(** Escapes of the quote and the backslash.  The strings written below are
    labels of the tables above and an ISO timestamp. *)
Fixpoint json_escape (s : string) : string :=
  match s with
  | EmptyString => EmptyString
  | String c s' =>
      if Ascii.eqb c (ascii_of_nat 34) then backslash +:+ dquote +:+ json_escape s'
      else if Ascii.eqb c (ascii_of_nat 92) then backslash +:+ backslash +:+ json_escape s'
      else String c (json_escape s')
  end.

Definition json_str (s : string) : string :=
  dquote +:+ json_escape s +:+ dquote.

Definition json_member (k v : string) : string := json_str k +:+ ": " +:+ v.

Definition json_object (members : list string) : string :=
  "{" +:+ String.concat ", " members +:+ "}".

Definition json_floats (d : list (string * F)) : string :=
  json_object (map (fun kv => json_member (fst kv) (float_repr rt (snd kv))) d).

(** ** [predict_disaster] *)

Record UploadFile := mkUploadFile {
  filename : string;
  contents : list byte
}.

Record Prediction := mkPrediction {
  class_ : nat;
  class_name : string;
  severity : string;
  confidence : F;
  class_probabilities : list (string * F);
  timestamp : string
}.

(** [json.dumps(prediction)] *)
Definition json_dumps (p : Prediction) : string :=
  json_object
    [ json_member "class" (pretty (class_ p));
      json_member "class_name" (json_str (class_name p));
      json_member "severity" (json_str (severity p));
      json_member "confidence" (float_repr rt (confidence p));
      json_member "class_probabilities" (json_floats (class_probabilities p));
      json_member "timestamp" (json_str (timestamp p)) ].

(** Lines 93-114: from the upload to the [prediction] dict. *)
Definition build_prediction (file : UploadFile) : M Prediction :=
  let! image := lift (image_open rt (contents file)) in
  let tensor := unsqueeze0 (transform image) in
  let! output := lift (model tensor) in
  let probabilities := torch_softmax_dim1 output in
  let! predicted_class := lift (argmax_item probabilities) in
  let! conf := lift (max_item probabilities) in
  let! name := lift (py_getitem CLASS_LABELS predicted_class) in
  let! sev := lift (severity_of predicted_class) in
  let! probs := lift (label_floats 0 (tolist probabilities) []) in
  let! now := datetime_utcnow_isoformat in
  ret {| class_ := predicted_class; class_name := name; severity := sev;
         confidence := conf; class_probabilities := probs;
         timestamp := now |}.

(** Lines 116-121: the cache write, the log line and the [return]. *)
Definition cache_and_return (file : UploadFile) (prediction : Prediction)
  : M Prediction :=
  let cache_key := "prediction:" +:+ filename file in
  let! _ := redis_setex cache_key 3600 (json_dumps prediction) in
  let! name := lift (py_getitem CLASS_LABELS (class_ prediction)) in
  let! _ := logger_info ("Prediction: " +:+ filename file +:+ " -> " +:+ name) in
  ret prediction.

Definition predict_disaster (file : UploadFile)
  : World -> Outcome Prediction * World :=
  try_except_400 "Prediction error"
    (let! prediction := build_prediction file in
     cache_and_return file prediction).

(** ** [analyze_image] *)

Record ScaleObservation := mkScaleObservation {
  scale : nat;
  predictions : list (string * F)
}.

Record EnsemblePrediction := mkEnsemblePrediction {
  ensemble_class : nat;
  ensemble_class_name : string;
  ensemble_confidence : F
}.

Record EnsembleResult := mkEnsembleResult {
  analysis : list ScaleObservation;
  ensemble_prediction : EnsemblePrediction
}.

Definition scales : list nat := [224; 256; 384].

(** Lines 137-138: the tensor the network is run on for one scale. *)
Definition scale_tensor (image : Image) (scale : nat) : Tensor :=
  let resized := image_resize image scale scale in
  unsqueeze0 (transform resized).

(** Lines 136-150: the loop over the scales left to do, [results] being the
    list appended to so far. *)
Fixpoint analyze_scales (image : Image) (todo : list nat)
  (results : list ScaleObservation) : Res (list ScaleObservation) :=
  match todo with
  | [] => Ok results
  | scale :: todo' =>
      match model (scale_tensor image scale) with
      | Ok output =>
          let probabilities := torch_softmax_dim1 output in
          match label_floats 0 (tolist probabilities) [] with
          | Ok d =>
              analyze_scales image todo'
                (results ++ [{| scale := scale; predictions := d |}])
          | Raise e => Raise e
          end
      | Raise e => Raise e
      end
  end.

(** [np.mean(a, axis=0)] for a list [a] of dicts.  numpy turns [a] into an
    array of objects and sums it with Python's [+], which dicts do not have;
    a lone object is its own sum and is then divided by the count; the empty
    list is an empty float array, whose mean is the scalar nan.  So the
    result, when there is one, is a scalar. *)
Definition np_mean_axis0 (a : list (list (string * F))) : Res F :=
  match a with
  | [] => Ok (float_nan rt)
  | [_] =>
      Raise (mkExc "TypeError"
                   "unsupported operand type(s) for /: 'dict' and 'int'")
  | _ :: _ :: _ =>
      Raise (mkExc "TypeError"
                   "unsupported operand type(s) for +: 'dict' and 'dict'")
  end.

(** [np.argmax(x)] for a scalar [x] *)
Definition np_argmax (x : F) : nat := 0.

(** [x[i]] for a numpy scalar [x] *)
Definition np_getitem (x : F) (i : nat) : Res F :=
  Raise (mkExc "IndexError" "invalid index to scalar variable.").

(** Lines 152-162: the ensemble and the returned dict. *)
Definition ensemble (results : list ScaleObservation) : Res EnsembleResult :=
  match np_mean_axis0 (map predictions results) with
  | Ok ensemble_probs =>
      let predicted_class := np_argmax ensemble_probs in
      match py_getitem CLASS_LABELS predicted_class with
      | Ok name =>
          match np_getitem ensemble_probs predicted_class with
          | Ok conf =>
              Ok {| analysis := results;
                    ensemble_prediction :=
                      {| ensemble_class := predicted_class;
                         ensemble_class_name := name;
                         ensemble_confidence := conf |} |}
          | Raise e => Raise e
          end
      | Raise e => Raise e
      end
  | Raise e => Raise e
  end.
(** One iteration of the loop at lines 66-88. *)
Definition session_recv (w : world) (t : session) (e : tcp_event)
    : world * session :=
  match pc t with
  | Receiving =>
      if is_running w then
        match e with
        | RecvFails => session_exit w t
        | Recv data written =>
            let w1 := emit [TcpRecv (conn t) data] w in
            if decide (data = []) then session_exit w1 t
            else
              let t1 := Session (conn t) (addr t) Receiving (iac_filter data) in
              if written then (emit [SerialWrite data] w1, t1)
              else session_exit w1 t1
        end
      else session_exit w t
  | _ => (w, t)
  end.

(** The thread run on its own over the results of its [recv] calls. *)
Definition handle_tcp_client (w : world) (c : sock) (a : address)
    (evs : list tcp_event) : world * session :=
  foldl (λ st e, session_recv st.1 st.2 e)
        (session_start w (Session c a Starting [])) evs.

(** *** The pump thread, [serial_to_tcp()] *)

Inductive pump_pc :=
  | Pumping
  | Finished (o : outcome).

(** One poll of the serial port: nothing waiting; [ser.in_waiting] or
    [ser.read] raises; or [ser.read] returns [data], and [sent] tells
    whether the [sendall] that follows non-empty data succeeds. *)
Inductive serial_event :=
  | SerialIdle
  | SerialFails
  | SerialData (data : list byte) (sent : bool).

(** How the body of a loop iteration ends. *)
Inductive flow := Next | Break | Raise (e : exn).

(** Lines 25-41, entered with the loop condition true. *)
Definition serial_to_tcp_body (w : world) (e : serial_event) : world * flow :=
  match e with
  | SerialIdle => (w, Next)
  | SerialFails => (w, Raise SerialException)
  | SerialData data sent =>
      let w1 := emit [SerialRead data] w in
      if decide (data = []) then (w1, Next)
      else
        match tcp_socket w with
        | None => (w1, Raise AttributeError)
        | Some c =>
            if sent then
              let w2 := emit [TcpSend c data] w1 in
              match client_address w with
              | Some _ => (w2, Next)
              | None => (w2, Raise TypeError)   (* client_address[0] *)
              end
            else (w1, Break)                    (* except socket.error *)
        end
  end.

(** The [except] clauses of [serial_to_tcp]: [serial.SerialException],
    then [Exception], which the other classes derive from. *)
Definition serial_to_tcp_except (e : exn) : outcome :=
  match e with
  | SerialException => Returned
  | SocketError | AttributeError | TypeError => Returned
  end.

(** One turn of [while is_running and tcp_socket]. *)
Definition pump_step (w : world) (p : pump_pc) (e : serial_event)
    : world * pump_pc :=
  match p with
  | Pumping =>
      if is_running w && bool_decide (is_Some (tcp_socket w)) then
        let '(w', f) := serial_to_tcp_body w e in
        match f with
        | Next => (w', Pumping)
        | Break => (w', Finished Returned)
        | Raise x => (w', Finished (serial_to_tcp_except x))
        end
      else (w, Finished Returned)
  | Finished _ => (w, p)
  end.

(** The thread run on its own over the results of its serial polls. *)
Definition serial_to_tcp (w : world) (evs : list serial_event)
    : world * pump_pc :=
  foldl (λ st e, pump_step st.1 st.2 e) (w, Pumping) evs.

(** *** The accept loop of [start_server] *)

Inductive accept_event :=
  | AcceptOk (c : sock) (a : address)
  | AcceptTimeout
  | AcceptError.

Inductive verdict :=
  | Spawn (c : sock) (a : address)   (* a session thread is started *)
  | Rejected                         (* the new connection is closed *)
  | Again                            (* [continue] *)
  | Stopped.                         (* the loop is left, [finally] runs *)

(** The [finally] block of [start_server]. *)
Definition shutdown (w : world) : world :=
  World (tcp_socket w) (client_address w) false
        (trace w ++ [CloseSerial; CloseServer]).

(** One turn of [while is_running] at lines 210-233. *)
Definition listener_step (w : world) (e : accept_event) : world * verdict :=
  if is_running w then
    match e with
    | AcceptOk c a =>
        match tcp_socket w with
        | Some _ => (emit [Close c] w, Rejected)
        | None => (w, Spawn c a)
        end
    | AcceptTimeout => (w, Again)
    | AcceptError => (shutdown w, Stopped)
    end
  else (shutdown w, Stopped).

(** *** The threads together

    The listener, the session threads and the pump threads run
    concurrently on the shared variables.  A schedule is a list of
    actions, each one turn of one thread. *)

Record system := System {
  shared : world;
  sessions : list session;     (* the [TCPHandler] threads, in creation order *)
  pumps : list pump_pc;        (* the [SerialToTCP] threads, in creation order *)
  listening : bool             (* the accept loop has not been left *)
}.

Inductive action :=
  | Listen (e : accept_event)            (* the listener's [accept] returns *)
  | Start (k : nat)                      (* session thread [k] runs lines 54-63 *)
  | Receive (k : nat) (e : tcp_event)    (* session thread [k]: one [recv] *)
  | Poll (k : nat) (e : serial_event).   (* pump thread [k]: one loop turn *)

Definition step (s : system) (a : action) : system :=
  match a with
  | Listen e =>
      if listening s then
        let '(w, v) := listener_step (shared s) e in
        match v with
        | Spawn c a' =>
            System w (sessions s ++ [Session c a' Starting []]) (pumps s) true
        | Rejected | Again => System w (sessions s) (pumps s) true
        | Stopped => System w (sessions s) (pumps s) false
        end
      else s
  | Start k =>
      match sessions s !! k with
      | Some t =>
          match pc t with
          | Starting =>
              let '(w, t') := session_start (shared s) t in
              System w (<[k:=t']> (sessions s)) (pumps s ++ [Pumping])
                     (listening s)
          | _ => s
          end
      | None => s
      end
  | Receive k e =>
      match sessions s !! k with
      | Some t =>
          let '(w, t') := session_recv (shared s) t e in
          System w (<[k:=t']> (sessions s)) (pumps s) (listening s)
      | None => s
      end
  | Poll k e =>
      match pumps s !! k with
      | Some p =>
          let '(w, p') := pump_step (shared s) p e in
          System w (sessions s) (<[k:=p']> (pumps s)) (listening s)
      | None => s
      end
  end.

Definition run (s : system) (schedule : list action) : system :=
  foldl step s schedule.

(** The program after [start_server] has opened the port and bound the
    socket: nobody connected, no thread but the listener. *)
Definition boot : system :=
  System (World None None true []) [] [] true.

(** A session whose thread has been created and has not ended. *)
Definition alive (t : session) : bool :=
  match pc t with
  | Ended _ => false
  | _ => true
  end.

Definition active_sessions (s : system) : list session :=
  filter (λ t, alive t = true) (sessions s).

(** *** Vocabulary for the properties *)

(** The three module-level variables, without the effects. *)
Definition globals (w : world) : option sock * option address * bool :=
  (tcp_socket w, client_address w, is_running w).

(** A pump thread that has not ended with an exception. *)
Definition quiet (p : pump_pc) : Prop :=
  p = Pumping ∨ p = Finished Returned.

(** A turn of the pump that meets an error: the serial port raises, or
    [sendall] of the bytes just read raises. *)
Definition pump_error (e : serial_event) : Prop :=
  e = SerialFails ∨ ∃ data, data ≠ [] ∧ e = SerialData data false.

(** The three ways out of the receive loop: [recv] raises, [recv]
    returns no byte, or the serial write raises. *)
Definition leaves (e : tcp_event) : Prop :=
  e = RecvFails ∨ (∃ written, e = Recv [] written)
  ∨ (∃ data, data ≠ [] ∧ e = Recv data false).

End Tunnel.

(** ** The filter over a stream cut into buffers *)

Module IacStream.
Import Iac.

(** The value of the index [i] when the loop [while i < len(data)] is
    left: [len(data)], or up to two more when the last marker is too
    close to the end and [i += 3] jumps past it. *)
Fixpoint iac_loop_end (fuel : nat) (data : list byte) (i : nat) : option nat :=
  if decide (i < length data) then
    match fuel with
    | O => None
    | S fuel' =>
        match data !! i with
        | Some byte =>
            if decide (byte = IAC)
            then iac_loop_end fuel' data (i + 3)
            else iac_loop_end fuel' data (i + 1)
        | None => None
        end
    end
  else Some i.

(** How far past the end of the buffer the index stops: the number of
    bytes of a group that the buffer does not hold. *)
Definition overrun (data : list byte) : nat :=
  default 0 (iac_loop_end (length data) data 0) - length data.

(** The same count by recursion on the buffer, next to [scan]. *)
Fixpoint over (skip : nat) (data : list byte) : nat :=
  match data with
  | [] => skip
  | b :: rest =>
      match skip with
      | S k => over k rest
      | O => if decide (b = IAC) then over 2 rest else over 0 rest
      end
  end.

(** The number of 0xFF bytes of a buffer. *)
Definition markers (data : list byte) : nat :=
  length (filter (λ b, b = IAC) data).

End IacStream.

(** ** [start_server] as a whole, and orderly schedules *)

Module Server.
Import Tunnel.

(** What the accept loop meets at one turn: the outcome of [accept], or
    Ctrl+C. *)
Inductive server_event :=
  | Accepting (e : accept_event)
  | Interrupt.

Inductive server_status :=
  | OpenFailed      (* [serial.Serial(...)] raised: [return] at line 191 *)
  | BindFailed      (* [bind]/[listen] raised: [ser.close(); return] *)
  | Serving         (* in the accept loop, waiting in [accept] *)
  | ShutDown.       (* the loop was left and the [finally] block has run *)

(** The loop at lines 209-247 run on its own: the world, the connections
    handed to a new [TCPHandler] thread so far, and whether the loop was
    left. *)
Fixpoint accept_loop (w : world) (spawned : list (sock * address))
    (evs : list server_event) : world * list (sock * address) * bool :=
  match evs with
  | [] => if is_running w then (w, spawned, false)
          else (shutdown w, spawned, true)
  | Interrupt :: _ => (shutdown w, spawned, true)
  | Accepting e :: rest =>
      let '(w', v) := listener_step w e in
      match v with
      | Spawn c a => accept_loop w' (spawned ++ [(c, a)]) rest
      | Rejected | Again => accept_loop w' spawned rest
      | Stopped => (w', spawned, true)
      end
  end.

========

- [Instructions to follow]:
From the material above, copy exactly the lines between the line holding "socket: nobody connected, no" and the line holding "Definition leaves (e", inclusive, and only those.

- [Expected answer]:
    socket: nobody connected, no thread but the listener. *)
Definition boot : system :=
  System (World None None true []) [] [] true.

(** A session whose thread has been created and has not ended. *)
Definition alive (t : session) : bool :=
  match pc t with
  | Ended _ => false
  | _ => true
  end.

Definition active_sessions (s : system) : list session :=
  filter (λ t, alive t = true) (sessions s).

(** *** Vocabulary for the properties *)

(** The three module-level variables, without the effects. *)
Definition globals (w : world) : option sock * option address * bool :=
  (tcp_socket w, client_address w, is_running w).

(** A pump thread that has not ended with an exception. *)
Definition quiet (p : pump_pc) : Prop :=
  p = Pumping ∨ p = Finished Returned.

(** A turn of the pump that meets an error: the serial port raises, or
    [sendall] of the bytes just read raises. *)
Definition pump_error (e : serial_event) : Prop :=
  e = SerialFails ∨ ∃ data, data ≠ [] ∧ e = SerialData data false.

(** The three ways out of the receive loop: [recv] raises, [recv]
    returns no byte, or the serial write raises. *)
Definition leaves (e : tcp_event) : Prop :=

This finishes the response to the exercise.